Overlapping and Robust Edge-Colored Clustering in Hypergraphs

TL;DR

This paper extends edge-colored hypergraph clustering to handle overlaps and noise, proposing greedy algorithms and FPT solutions for improved categorical data analysis.

Contribution

It introduces generalized models for overlapping and noise-tolerant hypergraph clustering, along with approximation algorithms and complexity results.

Findings

Greedy algorithms effectively minimize edge mistake objectives.

Bicriteria approximations balance clustering accuracy and budget constraints.

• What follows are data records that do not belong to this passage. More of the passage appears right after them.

(** X3. A list payload that is not empty and holds dicts only is passed on
    unchanged, whatever keys the dicts have. *)
Theorem dict_list_unchanged (items : list value) :
  items <> [] ->
  Forall (fun m => is_dict m = true) items ->
  formatted_messages str (List items) = Return items.
Proof.
  intros Hne Hd.
  rewrite formatted_messages_list, (contributions_of_dicts _ Hd).
  destruct items; [contradiction | reflexivity].
Qed.

(** X4. On a list payload where no element has both a [role] and a
    [content] attribute, and some element is a dict, normalizing is
    filtering: the dicts are kept, in their order, and everything else is
    dropped. *)
Theorem dicts_filtered_in_order (items : list value) :
  Forall (fun x => hasattr x "role" && hasattr x "content" = false) items ->
  existsb is_dict items = true ->
  formatted_messages str (List items) = Return (filter is_dict items).
Proof.
  intros Hattrs Hsome.
  rewrite formatted_messages_list, (contributions_filter _ Hattrs).
  destruct (filter is_dict items) as [|m ms] eqn:Hf; [|reflexivity].
  exfalso. apply existsb_exists in Hsome. destruct Hsome as [x [Hin Hx]].
  assert (Hx' : In x (filter is_dict items)) by (apply filter_In; auto).
  rewrite Hf in Hx'. exact Hx'.
Qed.

(** X5. A list payload never yields more messages than it has elements, but
    for the single fallback message of a list nothing is taken from. *)
Theorem normalized_length_bound (items formatted : list value) :
  formatted_messages str (List items) = Return formatted ->
  (length formatted <= Nat.max 1 (length items))%nat.
Proof.
  rewrite formatted_messages_list. intros H.
  pose proof (contributions_length items) as Hlen.
  destruct (flat_map contribution items) as [|m ms]; cbn [is_empty] in H.
  - unfold fallback in H. destruct (str (List items)); [|discriminate].
    injection H as <-. cbn [length]. lia.
  - injection H as <-. cbn [length] in *. lia.
Qed.

End NormalizerInvariants.

Section AdapterRuns.

Variable str : value -> result string.
Variable endpoint : list outbound -> outbound -> result response.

FPT algorithms and hardness results clarify computational complexity.

Abstract

A recent trend in data mining has explored (hyper)graph clustering algorithms for data with categorical relationship types. Such algorithms have applications in the analysis of social, co-authorship, and protein interaction networks, to name a few. Many such applications naturally have some overlap between clusters, a nuance which is missing from current combinatorial models. Additionally, existing models lack a mechanism for handling noise in datasets. We address these concerns by generalizing Edge-Colored Clustering, a recent framework for categorical clustering of hypergraphs. Our generalizations allow for a budgeted number of either (a) overlapping cluster assignments or (b) node deletions. For each new model we present a greedy algorithm which approximately minimizes an edge mistake objective, as well as bicriteria approximations where the second approximation factor is on the budget. Additionally, we address the parameterized complexity of each problem, providing FPT algorithms and hardness results.